This post covers a model I’ve recently developed that encodes audio as a high-dimensional and sparse tensor, inspired by algorithms such as matching pursuit and dictionary learning.

Its decoder borrows techniques such as waveguide synthesis and convolution-based reverb to pre-load inductive biases about the physics of sound into the model, hopefully allowing it to spend capacity elsewhere.

The goal is to arrive at a sparse, interpretable, and hopefully easy-to-manipulate representation of musical sound. All of the model training and inference code can be found in the matching-pursuit github repository, which has become my home-base for audio machine learning research.

The current set of experiments is performed using the MusicNet dataset.

⚠️ This post contains sounds that may be loud. Please be sure to start your headphones or speakers at a lower volume to avoid unpleasant surprises!

Motivations

I’ve formed several hunches/intuitions in my recent years working on machine learning models for audio synthesis that all find expression in the work being covering today.

Frame-Based Representations Are Limited

Almost all codecs and machine learning models that perform audio analysis and/or synthesis are frame-based; they chop audio up into generally fixed-size frames, without much regard for the content, encode each framem and represent audio as a sequence of these encodings.

The model discussed today takes some baby-steps away from a frame-based representation, and toward something that might be derived using matching pursuit or dictionary learning.

While a sequence of encoded frames may reproduce sound very faithfully, it is not easily interpretable; each frame is a mixture of physical or musical events that have happened before that moment, and continue to reverberate.

My sense is that a high-dimensional and very sparse representation maps more closely onto the way we think about sound, especially musical audio.

Audio Synthesis Models Must Learn Physics

While there are certainly classes of audio where the laws of physics are unimportant (synthesized sounds/music), those laws are integral to the sounds made by acoustic instruments, and even many synthesized instruments simply aim to mimic these sounds.

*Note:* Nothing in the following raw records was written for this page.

(* ===== verification/DiagnosisEvent.v ===== *)
(** * The diagnosis-event envelope ([src/detectors/contract/diagnosis_event.rs])

    Validation of a detector outcome into the versioned event, and its RFC 8785
    (JCS) bytes.  [serde_json]'s value type is [Json]'s; string
    escaping and the shortest rendering of a float belong to [serde_json] and
    are arguments, like [chrono]'s RFC 3339 parser and [uuid]'s. *)
From Stdlib Require Import Ascii.
From S2P Require Import Prelude Float64 EsModel Json Contract.

#[local] Set Warnings "-register-all".

(** ** Constants *)

Definition DIAGNOSIS_SCHEMA_VERSION : Z := 1.
Definition MAX_ARRAY_ELEMENTS : Z := 50.
Definition MAX_ARRAY_ELEMENT_CHARS : Z := 4096.
Definition MAX_DISPLAY_CHARS : Z := 8192.
Definition MAX_KEYWORD_CHARS : Z := 1024.
Definition MAX_DIAGNOSIS_EVENT_BYTES : Z := 1048576.

(** ** Data *)

Inductive InputMode := Live | Offline | Fixture.

Record EventContext := {
  ec_event_id : string;
  ec_enqueue_timestamp : string;
  ec_local_host_name : string;
  ec_detector_contract : DetectorContract;
  ec_input_mode : InputMode;
}.

Inductive ValidationError :=
| EmptyEvidence
| EmptyPlainLanguage
| EmptyRequiredField (field : string)
| EmptySuggestedFixes
| MissingDetectorContractIdentity
| ConfidenceOutOfRange
| InvalidTimestamp (field : string)
| InvalidEventId
| LimitExceeded (field : string) (limit : Z)
| DetectorContractMismatch (field expected actual : string)
| EventBytesLimitExceeded (limit actual_saturated : Z).

Record DiagnosisPayload := {
  p_schema_version : Z;
  p_outcome : string;
  p_detector_id : string;
  p_rule_version : string;
  p_input_mode : InputMode;
  p_disposition : string;
  p_evidence : list string;
  p_evidence_display : string;
  p_plain_language : string;
  p_verdict : option string;
  p_confidence : option f64;
  p_confidence_basis : option string;
  p_suggested_fixes : option (list string);
  p_suggested_fixes_display : option string;
  p_falsifier : option string;
  p_supported_scope : option (list string);
  p_missing_evidence : option (list string);
  p_nearest_alternative : option string;
}.

(** The nested [event], [host] and [rigsignal] objects have one member each. *)
Record DiagnosisEvent := {
  ev_timestamp : string;
  ev_id : string;
  ev_host_name : string;
  ev_diagnosis : DiagnosisPayload;
}.

Record ValidatedDiagnosisEvent := {
  v_event : DiagnosisEvent;
  v_canonical_bytes : string;
}.

(** ** JSON form *)

(** [None] members are skipped ([skip_serializing_if]). *)
Definition member {A} (name : string) (f : A → json) (o : option A) : list (string * json) :=
  match o with Some a => [(name, f a)] | None => [] end.
Definition strings (l : list string) : json := JArray (JString <$> l).

Definition input_mode_name (m : InputMode) : string :=
  match m with Live => "live" | Offline => "offline" | Fixture => "fixture" end.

Do audio models waste capacity learning some of the invariant laws of sound from scratch? Could it be advantageous to bake some inductive biases around the physics of sound into the model from the outset, so that it can instead focus on understanding and extracting higher-level “events” from a given piece of audio?

Synthesis techniques such as waveguide synthesis and the use of long convolution kernels to model material transfer functions and room impulse responses suggest a different direction that might be fundamentally better (for audio) than the classic upsample-then-convolve-with-short-kernel approaches that have dominated both image and audio generation to-date.

Quick Tour

Before diving into the details, it might be good to get an intuitive feel for what the high-level components of the model are doing. We grab a random segment of audio from the MusicNet dataset…

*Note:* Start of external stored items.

(** ** Properties *)

(** The journal clock counts as unreliable exactly when the backward
    steps between adjacent records add up to more than the 100 ms tolerance,
    whether in one jump or cumulatively; forward time never resets the budget. *)
Theorem timestamps_regress_iff (rows : list (DateTime * string)) :
  timestamps_regress rows = true ↔ 100 * 1000000 < backward_drift rows.
Proof.
  unfold timestamps_regress, backward_drift. destruct rows as [|[t s] rows]; [split; [done|lia]|].
  rewrite regress_from_drift by (unfold tolerance_ns, TIMING_REGRESSION_TOLERANCE_MS; lia).
  rewrite Z.ltb_lt. unfold tolerance_ns, TIMING_REGRESSION_TOLERANCE_MS. lia.
Qed.

(** Combining the prior boot's kernel journal with its tail loses and
    invents nothing: the joined records contain every text as often as the
    source that has it most often, the kernel's records all survive in their
    order, and what is added from the tail is in the tail's order. *)
Theorem combine_prior_multiset `{Chrono} (kernel tail : string) :
  combine_prior (Some kernel) (Some tail)
    = Some (join (str1 nl) (jr_text <$> combined_records kernel tail))
  ∧ (∀ s, copies s (combined_records kernel tail)
          = Nat.max (copies s (journal_records kernel)) (copies s (journal_records tail)))
  ∧ journal_records kernel `sublist_of` combined_records kernel tail
  ∧ ∃ added, combined_records kernel tail ≡ₚ journal_records kernel ++ added
      ∧ added `sublist_of` journal_records tail ∧ added `sublist_of` combined_records kernel tail.
Proof.
  split; [done|]. unfold combined_records. set (kc := foldl bump ∅ _).
  split_and!.
  - intros s. rewrite copies_merge. rewrite unique_tail_copies, lookup_empty. unfold kc. rewrite counts_lookup, lookup_empty. simpl. lia.
  - apply merge_records_kernel.
  - exists (unique_tail kc ∅ (journal_records tail)). split_and!.
    + apply merge_records_perm.
    + apply unique_tail_sublist.
    + apply merge_records_tail.
Qed.

(** The bounded reads keep whole lines of one end of the text.
    [bounded_start] keeps a prefix of at most [limit] bytes, and cuts at a line
    break if the kept bytes had one; [bounded_end] keeps a suffix, which starts
    after a line break unless none was left, and exceeds [limit] by at most the
    distance from the cut back to a character boundary.  Text within the limit
    is kept whole. *)
Theorem bounded_reads (limit : Z) (value : string) (Hlimit : 0 ≤ limit) :
  (slen value ≤ limit → bounded_start limit value = value ∧ bounded_end limit value = value)
  ∧ (∃ rest, value = bounded_start limit value +:+ rest
      ∧ slen (bounded_start limit value) ≤ limit
      ∧ (rest = EmptyString ∨ starts_with (str1 nl) rest = true
         ∨ has_nl (bounded_start limit value) = false))
  ∧ (∃ pre, value = pre +:+ bounded_end limit value
      ∧ (pre = EmptyString ∨ (∃ line, pre = line +:+ str1 nl) ∨ has_nl (bounded_end limit value) = false)
      ∧ ∀ k : nat, is_char_boundary value (Z.to_nat (slen value - limit) - k) = true →
          slen (bounded_end limit value) ≤ limit + Z.of_nat k).
Proof.
  unfold bounded_start, bounded_end.
  destruct (Z.leb_spec (slen value) limit) as [Hle|Hgt]; split_and!; try (intros; lia).
  - done.
  - exists EmptyString. rewrite str_app_nil_r. split_and!; [done|done|by left].
  - exists EmptyString. split_and!; [done|by left|]. intros k _. lia.
  - set (e := preceding_char_boundary value (Z.to_nat limit)).
    assert (He : (e ≤ Z.to_nat limit)%nat) by apply boundary_le.
    pose proof (rfind_nl_spec (take_bytes e value)) as Hr.
    destruct (rfind_nl (take_bytes e value)) as [i|] eqn:Ei; simpl.
    + destruct Hr as (Hd & Hl & _). rewrite length_take_bytes in Hl.
      exists (drop_bytes i value). split_and!; [by rewrite take_drop_bytes| |].
      * unfold slen. rewrite length_take_bytes. lia.
      * right; left. rewrite (drop_take_bytes i e) by lia. rewrite Hd.
        change (starts_with (str1 nl) (str1 nl +:+ (drop_bytes (S i) (take_bytes e value) +:+ drop_bytes e value)) = true).
        apply starts_with_app.
    + exists (drop_bytes e value). split_and!; [by rewrite take_drop_bytes| |by right; right].
      unfold slen. rewrite length_take_bytes. lia.
  - set (cut := Z.to_nat (slen value - limit)). set (st := preceding_char_boundary value cut).
    pose proof (find_nl_spec (drop_bytes st value)) as Hf.
    assert (Hlen : ∀ k, is_char_boundary value (cut - k) = true → (cut - k ≤ st)%nat)
      by (intros k Hk; apply boundary_ge; [lia|done]).
    destruct (find_nl (drop_bytes st value)) as [o|] eqn:Eo.
    + destruct Hf as [Hd Hl]. exists (take_bytes (st + o + 1) value).
      split_and!; [by rewrite take_drop_bytes| |].
      * right; left. exists (take_bytes (st + o) value). apply take_to_newline.
        rewrite !drop_drop_bytes in Hd. by replace (st + S o)%nat with (S (st + o)) in Hd by lia.
      * intros k Hk%Hlen. unfold slen in *. rewrite length_drop_bytes. lia.
    + exists (take_bytes st value). split_and!; [by rewrite take_drop_bytes|by right; right|].
      intros k Hk%Hlen. unfold slen in *. rewrite length_drop_bytes. lia.
Qed.

Definition demo_text : string := "ab" +:+ str1 nl +:+ "cd" +:+ str1 nl +:+ "ef".
Lemma bounded_reads_witness :
  bounded_start 4 demo_text = "ab" ∧ bounded_end 4 demo_text = "ef"
  ∧ slen (bounded_start 4 demo_text) ≤ 4 ∧ slen (bounded_end 4 demo_text) ≤ 4 + Z.of_nat 0.
Proof.
  assert (H4 : 0 ≤ 4) by lia. pose proof (bounded_reads 4 demo_text H4) as (_ & Hs & He).
  destruct Hs as (rest & _ & Hs & _). destruct He as (pre & _ & _ & He).
  split; [reflexivity|]. split; [reflexivity|]. split; [exact Hs|]. apply He. reflexivity.
Defined.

from conjure import audio_conjure

@audio_conjure(conjure_storage)
def get_audio(identifier):
    from data.audioiter import AudioIterator
    from util import playable
    import zounds

    stream = AudioIterator(
        1,
        2**15,
        zounds.SR22050(),
        normalize=True,
        overfit=False,
        step_size=1,
        pattern='*.wav')
    chunk = next(iter(stream))
    chunk = chunk.to('cpu').view(1, 1, stream.n_samples)
    audio = playable(chunk, stream.samplerate)
    bio = audio.encode()
    return bio.read()

example_6 = get_audio('example_7c')
_ = get_audio.meta('example_7c')

You can click on the waveform to play the sound.

The Encoding

The network encodes the audio, and we end up with something like this.

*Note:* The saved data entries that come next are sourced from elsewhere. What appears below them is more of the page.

Lemma topology_sees input b :
  NoDup (pd_bdf <$> ps_devices (snapshot input)) → sees input b (topology input b).
Proof.
  intros Hnd. pose proof (find_at_slot input (b_slot b) Hnd) as Hfind.
  pose proof (shown_filter input b) as Hshown. pose proof (not_shown input b) as Hnone.
  assert (Hsub : NoDup (List.filter (identity_matches b) (ps_devices (snapshot input)))).
  { eapply sublist_NoDup; [by eapply NoDup_fmap_1|]. clear.
    induction (ps_devices _) as [|d l IH]; simpl; [constructor|].
    destruct (identity_matches b d); by constructor. }
  unfold topology. set (at_slot := List.find _ _) in *. set (m := List.filter _ _) in *. clearbody m.
  destruct m as [|d [|d' m]]; cbn [length head is_nil is_some_and andb orb Nat.ltb Nat.leb].
  - assert (Hn : ∀ d, ¬ shown input b d) by (by apply Hnone).
    destruct at_slot as [d|]; simpl.
    + destruct Hfind as (Hd & Hs & Hu). destruct (is_bridge d) eqn:E; simpl.
      * split; [done|]. intros d' Hd' Hs'. by rewrite (Hu d').
      * right. split; [done|]. by exists d.
    + split; [done|]. intros d' Hd' Hs'. by destruct (Hfind d').
  - assert (Hd : shown input b d) by (apply Hshown; left).
    destruct (at_bdf (b_slot b) d) eqn:E; simpl.
    + split; [by exists d|]. intros d' Hd'%Hshown. apply list_elem_of_singleton in Hd' as ->.
      by apply at_bdf_true.
    + left. exists d. split; [done|]. intros Hs%at_bdf_true. congruence.
  - left. assert (Hd : shown input b d) by (apply Hshown; left).
    assert (Hd' : shown input b d') by (apply Hshown; right; left).
    destruct (decide (pd_bdf d = b_slot b)) as [Hs|]; [|by exists d].
    exists d'. split; [done|]. intros Hs'. apply NoDup_cons in Hsub as [Hni _]. destruct Hni.
    rewrite (at_slot_unique input (b_slot b) d d' Hnd (proj1 Hd) (proj1 Hd') Hs Hs'). left.
Qed.

Lemma evaluate_cases seen_at ts input s b :
  baseline s = Some b →
  evaluate seen_at ts input s =
  match topology input b with
  | Changed =>
      (hardware_changed ts input b (List.filter (identity_matches b) (ps_devices (snapshot input))),
       with_pending s None)
  | Absent =>
      (bus_absent ts input b,
       with_pending s (Some {| pf_verdict := "bus-absent";
                               observation_boot_id := ps_boot_id (snapshot input);
                               observed_at := seen_at |}))
  | Healthy =>
      match paired_precursor input b with
      | Some (id, p) =>
          if pr_fires p then
            (precursor_warning ts input b id p (precursor_missing (paired_precursor input b)), s)
          else healthy_verdict ts input s b
      | None => healthy_verdict ts input s b
      end
  end.
Proof.
  intros Hb. unfold evaluate, topology, healthy_verdict. rewrite Hb.
  repeat (case_match; try done).
Qed.

Lemma fires_iff input b :
  fires input b ↔ match paired_precursor input b with Some (_, p) => pr_fires p = true | None => False end.
Proof. unfold fires. destruct (paired_precursor input b) as [[id p]|]; naive_solver. Qed.

Lemma old_pending_iff input s :
  old_pending input s ↔
  match pending s with
  | Some p => String.eqb (observation_boot_id p) (ps_boot_id (snapshot input)) = false
  | None => False
  end.
Proof.
  unfold old_pending. destruct (pending s) as [p|]; [|naive_solver].
  rewrite String.eqb_neq. naive_solver.
Qed.

(** What [evaluate] returns, in one predicate: a well-formed D3 diagnosis with
    this verdict and disposition, and a state differing in its pending finding
    only. *)
Definition reaches (ts : string) (s : D3State) (v : string) (disp : Disposition)
    (p : option PendingFinding) (r : result Outcome string * D3State) : Prop :=
  issues ts v disp (fst r) ∧ snd r = with_pending s p.

Lemma with_own_pending s : with_pending s (pending s) = s.
Proof. by destruct s. Qed.

Lemma healthy_judged seen_at ts input s b :
  baseline s = Some b → sees input b Healthy → ¬ fires input b →
  ∃ v disp p, judged seen_at input s v disp p ∧ reaches ts s v disp p (healthy_verdict ts input s b).
Proof.
  intros Hb Hh Hf. unfold healthy_verdict, reaches. pose proof (old_pending_iff input s) as Ho.
  assert (Hpresent : ¬ old_pending input s →
    ∃ v disp p, judged seen_at input s v disp p ∧
      let r := if is_none_or (prior_of input) (λ _, false) || tail_unavailable input
        then (history_unavailable ts input b, s)
        else (all_ok ts input b (precursor_missing (paired_precursor input b)), s) in
      issues ts v disp (fst r) ∧ snd r = with_pending s p).
  { intros Hn. destruct (_ || _) eqn:E; simpl.
    - do 3 eexists. split; [eapply judged_history; try done|].
      + apply orb_true_iff in E as [E|E]; [left|by right]. by destruct (prior_of input).
      + split; [apply history_unavailable_issues|by rewrite with_own_pending].
    - apply orb_false_iff in E as [E Et]. do 3 eexists. split; [eapply judged_ok; try done|].
      + by destruct (prior_of input).
      + split; [apply all_ok_issues|by rewrite with_own_pending]. }
  destruct (pending s) as [p|] eqn:Ep; [|apply Hpresent; tauto].
  destruct (String.eqb _ _) eqn:E; cbn [negb]; [apply Hpresent; rewrite Ho; intros [=]|].
  do 3 eexists. split; [by eapply judged_recovered; [..|apply Ho]|].
  split; [apply recovered_issues|done].
Qed.

Lemma evaluate_reaches seen_at ts input s :
  NoDup (pd_bdf <$> ps_devices (snapshot input)) →
  ∃ v disp p, judged seen_at input s v disp p ∧ reaches ts s v disp p (evaluate seen_at ts input s).
Proof.
  intros Hnd. destruct (baseline s) as [b|] eqn:Hb.
  - rewrite (evaluate_cases seen_at ts input s b Hb). pose proof (topology_sees input b Hnd) as Hs.
    destruct (topology input b) eqn:Et.
    + do 3 eexists. split; [by eapply judged_changed|]. split; [apply hardware_changed_issues|done].
    + do 3 eexists. split; [by eapply judged_absent|]. split; [apply bus_absent_issues|done].
    + pose proof (fires_iff input b) as Hf.
      destruct (paired_precursor input b) as [[id p]|] eqn:Ep.
      2: { apply healthy_judged; [done..|]. rewrite Hf. naive_solver. }
      destruct (pr_fires p) eqn:Efire.
      2: { apply healthy_judged; [done..|]. rewrite Hf. naive_solver. }
      do 3 eexists. split; [eapply judged_precursor; [done..|by apply Hf]|].
      split; [apply precursor_warning_issues|]. simpl. by rewrite with_own_pending.
  - do 3 eexists. split; [by apply judged_no_baseline|]. unfold evaluate. rewrite Hb.
    split; [apply baseline_required_issues|]. simpl. by rewrite with_own_pending.
Qed.

(** ** The state invariant *)

Definition state_ok (s : D3State) : Prop :=
  match baseline s with
  | None => pending s = None
  | Some b => canonical_baseline b = true ∧ ∀ p, pending s = Some p → valid_pending p = true
  end.

Lemma validate_state_Ok s : validate_state s = Ok tt ↔ state_ok s.
Proof.
  unfold validate_state, state_ok. destruct (baseline s) as [b|]; [|by destruct (pending s)].
  destruct (canonical_baseline b); cbn [negb]; [|split; [done|by intros []]].
  destruct (pending s) as [p|]; [|done]. destruct (valid_pending p) eqn:E; cbn [negb].
  - split; [|done]. split; [done|]. by intros q [= <-].
  - split; [done|]. intros [_ Hp]. specialize (Hp p eq_refl). congruence.
Qed.

(** An input as its parsers deliver it. *)
Definition good_input (input : D3Input) : Prop :=
  Forall canonical_device (ps_devices (snapshot input))
  ∧ NoDup (pd_bdf <$> ps_devices (snapshot input))
  ∧ canonical_boot_id (ps_boot_id (snapshot input)) = true.

Lemma baseline_from_canonical at_ d boot :
  canonical_device d → canonical_boot_id boot = true → valid_timestamp at_ = true →
  canonical_baseline (baseline_from at_ d boot) = true.
Proof.
  intros [Hb Hv Hd Hc Hu] Hboot Hat. unfold canonical_baseline, baseline_from.
  cbn [learned_boot_id learned_at b_slot b_vendor b_device b_class parent_bridge_chain b_upstream_bridge].
  rewrite Hboot, Hat, Hb, Hv, Hd, Hc. cbn [andb]. apply andb_true_iff. split.
  - apply forallb_forall. intros x Hx%list_elem_of_In.
    assert (Hin : x ∈ to_ascii_lowercase <$> bdf_chain (pd_parent_path d)).
    { revert Hx. generalize (to_ascii_lowercase <$> bdf_chain (pd_parent_path d)) as l. clear.
      induction l as [|y [|z l] IH]; simpl; [done|by intros ?%elem_of_nil|].
      intros [->|Hx]%elem_of_cons; [left|right; by apply IH]. }
    apply list_elem_of_fmap in Hin as (y & -> & Hy%list_elem_of_In).
    apply valid_bdf_lower. by apply List.filter_In in Hy as [_ ?].
  - destruct (pd_upstream_bridge d); simpl; [by apply Hu|done].
Qed.

Lemma learn_state_Ok at_ input slot s d s' :
  learn_state at_ input slot s = Ok (d, s') →
  baseline s = None
  ∧ (∃ raw, slot = Some raw ∧ pd_bdf d = to_ascii_lowercase raw)
  ∧ d ∈ ps_devices (snapshot input)
  ∧ (∀ d', d' ∈ ps_devices (snapshot input) → same_identity d d' = true → d' = d)
  ∧ s' = {| schema_version := schema_version s;
            baseline := Some (baseline_from at_ d (ps_boot_id (snapshot input))); pending := None |}.
Proof.
  unfold learn_state. destruct (baseline s); [done|]. cbn [is_some_and].
  destruct slot as [raw|]; [|done]. cbn [ok_or].
  destruct (List.find _ _) as [d0|] eqn:Ef; [|done]. cbn [ok_or].
  destruct (1 <? _)%nat eqn:El; [done|]. intros [= -> <-].
  apply List.find_some in Ef as [Hd%list_elem_of_In Hs%at_bdf_true].
  split_and!; [done|by exists raw|done| |done]. intros d' Hd' Hi.
  assert (Hin : ∀ x, x ∈ ps_devices (snapshot input) → same_identity d x = true →
    x ∈ List.filter (same_identity d) (ps_devices (snapshot input))).
  { intros x Hx Hxi. apply list_elem_of_In, List.filter_In. by split; [apply list_elem_of_In|]. }
  assert (Hself : same_identity d d = true) by (unfold same_identity; by rewrite !String.eqb_refl).
  pose proof (Hin _ Hd Hself) as H1. pose proof (Hin _ Hd' Hi) as H2. apply Nat.ltb_ge in El.
  destruct (List.filter _ _) as [|x [|y l]]; [by apply elem_of_nil in H1| |simpl in El; lia].
  apply list_elem_of_singleton in H1, H2. congruence.
Qed.

Lemma learn_state_ok at_ input slot s d s' :
  good_input input → valid_timestamp at_ = true → learn_state at_ input slot s = Ok (d, s') → state_ok s'.
Proof.
  intros (Hdev & _ & Hboot) Hat (_ & _ & Hd & _ & ->)%learn_state_Ok. split; [|done].
  apply baseline_from_canonical; [|done..]. by eapply Forall_forall in Hdev.
Qed.

Lemma evaluate_state_ok seen_at ts input s :
  good_input input → valid_timestamp seen_at = true → state_ok s →
  state_ok (snd (evaluate seen_at ts input s)).
Proof.
  intros (_ & Hnd & Hboot) Hat Hs.
  destruct (evaluate_reaches seen_at ts input s Hnd) as (v & disp & p & Hj & _ & ->).
  unfold state_ok in *. cbn [with_pending baseline pending].
  destruct (baseline s) as [b|] eqn:Hb; [|destruct Hj; congruence].
  destruct Hs as [Hc Hp]. split; [done|]. destruct Hj; try exact Hp; try done.
  intros q [= <-]. unfold valid_pending. cbn [pf_verdict observation_boot_id observed_at].
  by rewrite Hboot, Hat.
Qed.
End d3.

(** ** Properties *)

(** C4: the evaluation of a boot implements the judgement.  On a snapshot with
    distinct BDFs it never fails: it returns a well-formed D3 diagnosis whose
    verdict and disposition, together with the pending finding left in the
    state, are the one judgement that applies (baseline required, hardware
    changed, bus absent, precursor warning, recovered, history unavailable, ok,
    in this order of precedence), and it changes nothing else of the state. *)
Theorem evaluate_refines_judgement `{Unicode} `{Chrono} (seen_at timestamp : string) (input : D3Input)
    (s : D3State) (Hbdf : NoDup (pd_bdf <$> ps_devices (snapshot input))) :
  ∃ d, fst (evaluate seen_at timestamp input s) = Ok (DiagnosisOutcome d)
    ∧ well_formed d ∧ d_detector_id d = "D3" ∧ d_timestamp d = timestamp
    ∧ snd (evaluate seen_at timestamp input s)
      = with_pending s (pending (snd (evaluate seen_at timestamp input s)))
    ∧ ∀ v disp p, judged seen_at input s v disp p ↔
        v = d_verdict d ∧ disp = d_disposition d
        ∧ p = pending (snd (evaluate seen_at timestamp input s)).
Proof.
  destruct (evaluate_reaches seen_at timestamp input s Hbdf)
    as (v & disp & p & Hj & (d & Hr & Hw & <- & <- & Ht & Hid & _) & Hs).
  exists d. rewrite Hs. split_and!; [done..|]. intros v' disp' p'. split.
  - intros Hj'. by destruct (judged_functional _ _ _ _ _ _ _ _ _ Hj Hj') as (<- & <- & <-).
  - by intros (-> & -> & ->).
Qed.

⚠️ Because the representation is very high-dimensional, (4096, 128) to be exact, we downsample for easier viewing

from conjure import numpy_conjure, SupportedContentType

@numpy_conjure(
    conjure_storage,
    content_type=SupportedContentType.Spectrogram.value)
def get_encoding(identifier):
    from models.resonance import model
    import zounds
    from io import BytesIO
    import torch
    from torch.nn import functional as F

    n_samples = 2**15
    bio = BytesIO(get_audio(identifier))
    chunk = torch.from_numpy(zounds.AudioSamples.from_file(bio)).float()
    chunk = chunk[...,:n_samples].view(1, 1, n_samples)

    encoded = model.sparse_encode(chunk)

    # downsample for easier viewing
    encoded = encoded[:, None, :, :]
    encoded = F.max_pool2d(encoded, (8, 8), (8, 8))
    encoded = encoded.view(1, *encoded.shape[2:])
    encoded = encoded[0].T
    return encoded.data.cpu().numpy()

encoding_1 = get_encoding('example_7c')
_ = get_encoding.meta('example_7c')

The dark-blue portions represent zeros, and the yellow-orange portions represent events.

Reconstructed Audio

We can also perform a full pass through the network, both encoding and decoding. The reconstructions don’t sound amazing, but are clearly the same musical sequence as the original.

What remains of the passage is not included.